While the term “robot lawyer” may evoke images of the Jetsons, this robot is actually a computer program and application. Created by Theil Fellow Joshua Browder, the program offers users a variety of legal assistance features, such as the ability to challenge parking tickets, dispute cable bills, cancel memberships and subscriptions, appeal overdraft fees, and even sue in small claims court. The “robot lawyer” works by “asking what the legal problem is;” finding a loophole; and inserting that loophole into a legal letter. The program can then send the letter to the appropriate agency or upload the letter online. The company claims that it has helped more than 300,000 customers resolve their legal disputes.
In early January, Browder announced that DoNotPay’s “AI attorney” would be taking its skill to the courtroom by participating in two hearings – one in person and one on Zoom. The robot lawyer would participate in the proceeding by listening to court arguments and telling the defendant what to say through a Bluetooth earpiece, such as an Apple Airpod. In the days following the announcement, Browder was reluctant to reveal exactly where and when the robot lawyer would make its debut, citing his concern that the technology is “in the letter of the law but not in the spirit of the law or the court rules.”
Indeed, it seems that Browder’s concerns were well-founded. On January 25, Browder announced that DoNotPay’s robot lawyer was postponing its courtroom debut after the company received numerous threats from prosecutors and state bar associations. Specifically, Browder explained in an interview with NPR, multiple state bar associations threatened to pursue prosecution and punishment for the unauthorized practice of law if he followed through with the experiment. Browder later tweeted, “As much as I love to experiment, I have to stay out of jail if I want to help people fight Comcast!”
Although Browder’s plan to use AI in the courtroom is on hold, the possibility of obtaining legal services through a “robot lawyer” remains. Browder has previously explained that he hopes DoNotPay’s technology can help make legal representation more accessible to the broader public. Expanding access to the legal system, especially in today’s often prohibitively expensive market, is not only an admirable goal but also a popular one. Indeed, it seems that a large percentage of the population would embrace the ability to obtain cheaper and more accessible legal assistance through Internet technologies. An online survey of more than 2,000 individuals revealed that 69 percent of respondents would be willing to use online legal services if it would save them money.
Is It Ethical?
While a robot lawyer may lower costs and improve access, the technology also implicates a host of logistical and ethical concerns. Indeed, many of the ethical rules that govern the legal profession – put in place to protect clients – are either not addressed or explicitly disclaimed by DoNotPay and other types of automated legal software. Given these circumstances, attorneys and prospective users should consider whether artificial intelligence complies with the ethical standards provided by Model Rules of Professional Conduct. The most pertinent ethical concerns are discussed below.
Scope of Advice Provided
Model Rule of Professional Conduct 2.1, which requires attorneys to “exercise independent professional judgment and render candid advice,” recognizes that the practice of law is not an exact science. The rule advises that, to render advice, the lawyer may consider “moral, economic, social and political factors, that may be relevant to the client’s situation.” Comments to the Rule expand on this principal, recognizing that “[a]dvice couched in narrow legal terms may be of little value to a client, especially where practical considerations, such as cost or effects on other people are predominant.” Thus, because “purely technical legal advice . . . can sometimes be inadequate,” it is appropriate “for a lawyer to refer to relevant moral and ethical considerations in giving advice.”

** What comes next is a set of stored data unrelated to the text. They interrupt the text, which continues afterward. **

(* ===== verification/AvbRefine.v ===== *)
(** The AVB manager as SRP sees it: the operations of [AvbApp] on the world of SRP are
    those of the manager, seen through the identifiers, states and VLANs of its streams. *)
From S2P Require Import Prelude MrpTypes MrpMatch MediaClock AvbApp AvbApi AvbManager AvbManagerSpec AvbManagerStates AppHooks.
From stdpp Require Import base list list_numbers numbers option.
From Stdlib Require Import ZArith Lia.
#[local] Open Scope Z_scope.

Definition sees_source (x : source_info) (y : avb_source_info_t) : Prop :=
  src_stream_id0 y = stream_id0 (so_reservation x) /\ src_stream_id1 y = stream_id1 (so_reservation x) /\
  source_state_c (src_state y) = st_state (so_stream x) /\ src_vlan y = vlan_id (so_reservation x).
Definition sees_sink (x : sink_info) (y : avb_sink_info_t) : Prop :=
  snk_stream_id0 y = stream_id0 (si_reservation x) /\ snk_stream_id1 y = stream_id1 (si_reservation x) /\
  sink_state_c (snk_state y) = st_state (si_stream x) /\ snk_vlan y = vlan_id (si_reservation x).

(** SRP's world shows the streams of the manager. *)
Definition sees (s : manager) (w : world) : Prop :=
  Forall2 sees_source (mgr_sources s) (sources (env w)) /\ Forall2 sees_sink (mgr_sinks s) (sinks (env w)).

Section Refine.
Context `{cfg : Config} `{answers : SrpAnswers}.
Implicit Types s : manager.
Implicit Types w : world.

Lemma sees_lookup s w n y :
  sees s w -> sources (env w) !! n = Some y ->
  exists x, elem_at (mgr_sources s) (Z.of_nat n) = Some x /\ sees_source x y.
Proof.
  intros [H _] Hy. destruct (Forall2_lookup_r _ _ _ _ _ H Hy) as (x & Hx & Hxy). exists x.
  split; [|done]. apply elem_at_lookup. rewrite Nat2Z.id. split; [lia|done].
Qed.
Lemma sees_lookup_sink s w n y :
  sees s w -> sinks (env w) !! n = Some y ->
  exists x, elem_at (mgr_sinks s) (Z.of_nat n) = Some x /\ sees_sink x y.
Proof.
  intros [_ H] Hy. destruct (Forall2_lookup_r _ _ _ _ _ H Hy) as (x & Hx & Hxy). exists x.
  split; [|done]. apply elem_at_lookup. rewrite Nat2Z.id. split; [lia|done].
Qed.

(** A state update of the manager that leaves its streams alone but for the update itself. *)
Definition same_streams (s s' : manager) : Prop :=
  mgr_sources s' = mgr_sources s /\ mgr_sinks s' = mgr_sinks s.
#[local] Instance same_streams_preorder : PreOrder same_streams.
Proof. split; [done|]. intros s1 s2 s3 [A1 B1] [A2 B2]. split; congruence. Qed.

Lemma tell_same ev : keeps same_streams (tell ev).
Proof. by apply keeps_modify. Qed.
Lemma set_mapped_to_same v n : keeps same_streams (set_mapped_to v n).
Proof. apply keeps_store. intros s s' H. destruct (elem_at (mgr_inputs s) n); [|done]. cbn in H. by simplify_eq. Qed.
Hint Resolve tell_same set_mapped_to_same : keeps.

Lemma configure_same source n : keeps same_streams (configure_talker_stream source n).
Proof. unfold configure_talker_stream, channels_of. keeps_auto. Qed.
Lemma stop_source_same source : keeps same_streams (stop_source source).
Proof. unfold stop_source, channels_of, leave_vlan_if_unused. keeps_auto. Qed.

(** The changes of state other than the request of a stream run without touching the streams. *)
Lemma update_source_state_run s n source p q :
  elem_at (mgr_sources s) n = Some source -> ~ (p = 0 /\ q = 1) ->
  (Z.to_nat (st_num_channels (so_stream source)) <= length (so_map source))%nat ->
  inputs_exist s (source_channels source) ->
  exists s', update_source_state n p q s = Some (tt, s') /\ same_streams s s'.
Proof.
  intros Hs Hpq Hm Hex. unfold update_source_state. erewrite M_bind_run by (by apply the_source_run). cbv zeta.
  destruct (configure_run source n s Hm Hex) as (ins1 & E1 & _).
  destruct (mapped_run UNMAPPED _ s Hex) as (ins2 & E2 & _).
  assert (exists s', stop_source source s = Some (tt, s')) as [s2 E3].
  { unfold stop_source. erewrite M_bind_run by (by apply channels_of_run). erewrite M_bind_run by exact E2.
    erewrite M_bind_run by reflexivity. unfold leave_vlan_if_unused. unfold mbind, M_bind, gets.
    destruct (whenM _ _ _) as [[[] s3]|] eqn:E; [by eexists|]. destruct (_ && _) in E; done. }
  destruct ((p =? 0) && (q =? 1)) eqn:C1; [apply andb_true_iff in C1; lia|].
  destruct ((p =? 2) && (q =? 1)); [eexists; split; [reflexivity|done]|].
  destruct ((p =? 1) && (q =? 2)).
  { eexists. split; [erewrite M_bind_run by exact E1; reflexivity|done]. }
  destruct (negb (p =? 0) && (q =? 0)); [|by eexists].
  exists s2. split; [exact E3|by eapply stop_source_same].
Qed.

Lemma sees_set_source s s' w w' n x y :
  sees s w -> mgr_sources s' = set_elem (Z.of_nat n) x (mgr_sources s) -> mgr_sinks s' = mgr_sinks s ->
  sources (env w') = <[n := y]> (sources (env w)) -> sinks (env w') = sinks (env w) ->
  sees_source x y -> sees s' w'.
Proof.
  intros [H1 H2] E1 E2 E3 E4 Hxy. split; [rewrite E1, E3|by rewrite E2, E4]. unfold set_elem. rewrite Nat2Z.id.
  by apply Forall2_insert.
Qed.
Lemma sees_set_sink s s' w w' n x y :
  sees s w -> mgr_sinks s' = set_elem (Z.of_nat n) x (mgr_sinks s) -> mgr_sources s' = mgr_sources s ->
  sinks (env w') = <[n := y]> (sinks (env w)) -> sources (env w') = sources (env w) ->
  sees_sink x y -> sees s' w'.
Proof.
  intros [H1 H2] E1 E2 E3 E4 Hxy. split; [by rewrite E2, E4|rewrite E1, E3]. unfold set_elem. rewrite Nat2Z.id.
  by apply Forall2_insert.
Qed.

(** ** The operations *)

Lemma get_source_state_refines s w n st w' :
  sees s w -> Z.of_nat n < Z.of_nat AVB_NUM_SOURCES -> avb_get_source_state n w = Some (st, w') ->
  get_source_state (Z.of_nat n) s = Some (Some (source_state_c st), s) /\ sees s w'.
Proof.
  intros Hw Hn H. apply M_bind_Some in H as (y & w1 & E1 & H). injection H as <- <-.
  unfold get_source, load in E1. destruct (sources (env w) !! n) as [y'|] eqn:Hy; [|done]. injection E1 as -> ->.
  destruct (sees_lookup s _ n y Hw Hy) as (x & Hx & (_ & _ & Hst & _)). split; [|done].
  rewrite Hst. by eapply get_source_run.
Qed.

Lemma get_source_vlan_refines s w n v w' :
  sees s w -> Z.of_nat n < Z.of_nat AVB_NUM_SOURCES -> avb_get_source_vlan n w = Some (v, w') ->
  get_source_vlan (Z.of_nat n) s = Some (Some v, s) /\ sees s w'.
Proof.
  intros Hw Hn H. apply M_bind_Some in H as (y & w1 & E1 & H). injection H as <- <-.
  unfold get_source, load in E1. destruct (sources (env w) !! n) as [y'|] eqn:Hy; [|done]. injection E1 as -> ->.
  destruct (sees_lookup s _ n y Hw Hy) as (x & Hx & (_ & _ & _ & Hv)). split; [|done].
  rewrite Hv. by eapply get_source_run.
Qed.

Lemma get_sink_vlan_refines s w n v w' :
  sees s w -> Z.of_nat n < Z.of_nat AVB_NUM_SINKS -> avb_get_sink_vlan n w = Some (v, w') ->
  get_sink_vlan (Z.of_nat n) s = Some (Some v, s) /\ sees s w'.
Proof.
  intros Hw Hn H. apply M_bind_Some in H as (y & w1 & E1 & H). injection H as <- <-.
  unfold get_sink, load in E1. destruct (sinks (env w) !! n) as [y'|] eqn:Hy; [|done]. injection E1 as -> ->.
  destruct (sees_lookup_sink s _ n y Hw Hy) as (x & Hx & (_ & _ & _ & Hv)). split; [|done].
  rewrite Hv. by eapply get_sink_run.
Qed.

Lemma set_source_vlan_refines s w n v u w' :
  sees s w -> Z.of_nat n < Z.of_nat AVB_NUM_SOURCES -> avb_set_source_vlan n v w = Some (u, w') ->
  exists s', set_source_vlan (Z.of_nat n) v s = Some (true, s') /\ sees s' w'.
Proof.
  intros Hw Hn H. apply M_bind_Some in H as ([] & w1 & E1 & H). injection H as _ <-.
  unfold upd_source, store in E1. destruct (sources (env w) !! n) as [y|] eqn:Hy; [|done]. injection E1 as <-.
  destruct (sees_lookup s _ n y Hw Hy) as (x & Hx & (H0 & H1 & H2 & H3)).
  destruct (set_source_run (laws := avb_manager_laws) (fun t => Some (upd_so_reservation (upd_vlan_id (fun _ => s16 v)) t)) (Z.of_nat n) s x _
    Hn Hx eq_refl) as (s' & E & S1 & S2 & _); [done|].
  exists s'. split; [exact E|]. eapply (sees_set_source s s' w _ n _ (upd_src_vlan (fun _ => s16 v) y)); try done.
Qed.

Lemma set_sink_vlan_refines s w n v u w' :
  sees s w -> Z.of_nat n < Z.of_nat AVB_NUM_SINKS -> avb_set_sink_vlan n v w = Some (u, w') ->
  exists s' b, set_sink_vlan (Z.of_nat n) v s = Some (b, s') /\ sees s' w'.
Proof.
  intros Hw Hn H. apply M_bind_Some in H as (y & w1 & E1 & H).
  unfold get_sink, load in E1. destruct (sinks (env w) !! n) as [y'|] eqn:Hy; [|done]. injection E1 as -> ->.
  destruct (sees_lookup_sink s _ n y Hw Hy) as (x & Hx & (H0 & H1 & H2 & H3)).
  destruct (decide (snk_state y = AVB_SINK_STATE_DISABLED)) as [Hd|Hd].
  - rewrite Hd in H2. apply M_bind_Some in H as ([] & w2 & E2 & H). injection H as _ <-.
    unfold upd_sink, store in E2. rewrite Hy in E2. injection E2 as <-.
    eexists _, true. split; [by eapply set_sink_quiet_run; [done|exact Hx|unfold sink_if_disabled; rewrite <- H2|..]|].
    eapply (sees_set_sink s _ w1 _ n _ (upd_snk_vlan (fun _ => s16 v) y)); try done. by rewrite <- Hd in H2.
  - injection H as _ <-. exists s, false. split; [|done]. apply set_sink_running. right. exists x. split; [done|].
    rewrite <- H2. by destruct (snk_state y).
Qed.

Lemma set_source_state_refines s w n st u w' x :
  sees s w -> Z.of_nat n < Z.of_nat AVB_NUM_SOURCES -> avb_set_source_state n st w = Some (u, w') ->
  elem_at (mgr_sources s) (Z.of_nat n) = Some x ->
  ~ (st_state (so_stream x) = 0 /\ st = AVB_SOURCE_STATE_POTENTIAL) ->
  (Z.to_nat (st_num_channels (so_stream x)) <= length (so_map x))%nat -> inputs_exist s (source_channels x) ->
  exists s', set_source_state (Z.of_nat n) st s = Some (true, s') /\ sees s' w'.
Proof.
  intros Hw Hn H Hx Hst Hm Hex. apply M_bind_Some in H as ([] & w1 & E1 & H). injection H as _ <-.
  unfold upd_source, store in E1. destruct (sources (env w) !! n) as [y|] eqn:Hy; [|done]. injection E1 as <-.
  destruct (sees_lookup s _ n y Hw Hy) as (x' & Hx' & (H0 & H1 & H2 & H3)). assert (x' = x) as -> by congruence.
  rewrite (set_source_state_run s _ st x Hn Hx).
  set (s1 := upd_mgr_sources (set_elem (Z.of_nat n) (with_state st x)) s).
  destruct (update_source_state_run s1 (Z.of_nat n) (with_state st x) (st_state (so_stream x)) (source_state_c st))
    as (s' & E & S1 & S2); try done.
  - by eapply elem_at_set.
  - intros [Hp Hq]. apply Hst. split; [done|]. by destruct st.
  - exists s'. split; [by erewrite M_bind_run by exact E|].
    eapply (sees_set_source s s' w _ n _ (upd_src_state (fun _ => st) y)); [done|exact S1|exact S2|done|done|done].
Qed.

(** The queries and settings that SRP makes of the AVB manager act on SRP's view of
    the streams - identifier, state, VLAN - exactly as the whole manager acts on its own
    records, with all the commands it sends: every such step of the view is a step of the
    manager that leads to the same view. (A source that goes from disabled to potential is
    not among them: the manager then asks SRP for the stream.) *)
Theorem manager_refines_srp_view s w n x v st w1 w2 w3 w4 r1 r2 r3 :
  sees s w -> Z.of_nat n < Z.of_nat AVB_NUM_SOURCES -> elem_at (mgr_sources s) (Z.of_nat n) = Some x ->
  ~ (st_state (so_stream x) = 0 /\ st = AVB_SOURCE_STATE_POTENTIAL) ->
  (Z.to_nat (st_num_channels (so_stream x)) <= length (so_map x))%nat -> inputs_exist s (source_channels x) ->
  avb_get_source_state n w = Some (r1, w1) -> avb_get_source_vlan n w = Some (r2, w2) ->
  avb_set_source_vlan n v w = Some (r3, w3) -> avb_set_source_state n st w = Some (tt, w4) ->
  (get_source_state (Z.of_nat n) s = Some (Some (source_state_c r1), s) /\ sees s w1) /\
  (get_source_vlan (Z.of_nat n) s = Some (Some r2, s) /\ sees s w2) /\
  (exists s', set_source_vlan (Z.of_nat n) v s = Some (true, s') /\ sees s' w3) /\
  (exists s', set_source_state (Z.of_nat n) st s = Some (true, s') /\ sees s' w4).
Proof.
  intros. split_and!; first
    [by eapply get_source_state_refines | by eapply get_source_vlan_refines | by eapply set_source_vlan_refines
    | by eapply set_source_state_refines].
Qed.
End Refine.

#[local] Existing Instances default_config sample_answers.

(** SRP's view of the sample device while its source transmits. *)
Definition sample_view : world :=
  static_world (MkEnv (fun _ => 0) 0 [] 0 [MkSource 0x00229701 0x02030000 AVB_SOURCE_STATE_ENABLED 2]
    [MkSink 0 0 AVB_SINK_STATE_DISABLED 0] []).

Lemma sample_sees : sees sample_manager sample_view.
Proof. split; vm_compute; (constructor; [by split_and!|constructor]). Qed.

Example manager_refines_srp_view_witness :
  exists s' w', avb_set_source_state 0 AVB_SOURCE_STATE_POTENTIAL sample_view = Some (tt, w') /\
    set_source_state 0 AVB_SOURCE_STATE_POTENTIAL sample_manager = Some (true, s') /\ sees s' w'.
Proof.
  destruct (avb_set_source_state 0 AVB_SOURCE_STATE_POTENTIAL sample_view) as [[[] w4]|] eqn:E4;
    [|by vm_compute in E4].
  destruct (manager_refines_srp_view sample_manager sample_view 0
    (default zero_source (mgr_sources sample_manager !! 0%nat)) 3 AVB_SOURCE_STATE_POTENTIAL
    sample_view sample_view
    (upd_env (fun e => upd_trace (fun _ => [MrpTypes.SetSourceVlan 0 3]) (upd_sources (fun _ =>
       [MkSource 0x00229701 0x02030000 AVB_SOURCE_STATE_ENABLED 3]) e)) sample_view)
    w4 AVB_SOURCE_STATE_ENABLED 2 tt sample_sees) as (_ & _ & _ & s' & E & Hs);
    [by vm_compute|by vm_compute|by vm_compute; lia|vm_compute; lia
    |apply (bool_decide_unpack _); by vm_compute|by vm_compute|by vm_compute|by vm_compute|exact E4|].
  exists s', w4. exact (conj eq_refl (conj E Hs)).
Defined.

Perhaps it goes without saying that robot lawyers lack either the capacity for moral reasoning or a conscience and, so may not be capable of rendering the candid and considerate advice required under the rule. When dealing with purely technical matters (parking tickets, refunds, subscription disputes, etc.) the consideration of “moral, economic, social and political factors” may not be relevant or even particularly helpful. However, these factors are likely more pertinent in matters with higher, and more human, stakes.
For example, in 2017 news outlets reported that DoNotPay technology was being used to assist refugees seeking asylum in the US and Canada, and asylum assistance in the UK. According to Browder, the program provides this assistance by asking users a series of questions to determine if they are eligible for asylum protection under international law. The program then uses the information to complete an immigration application and can even “suggest ways the asylum seeker [should]answer questions to maximize their chances of having applications accepted.”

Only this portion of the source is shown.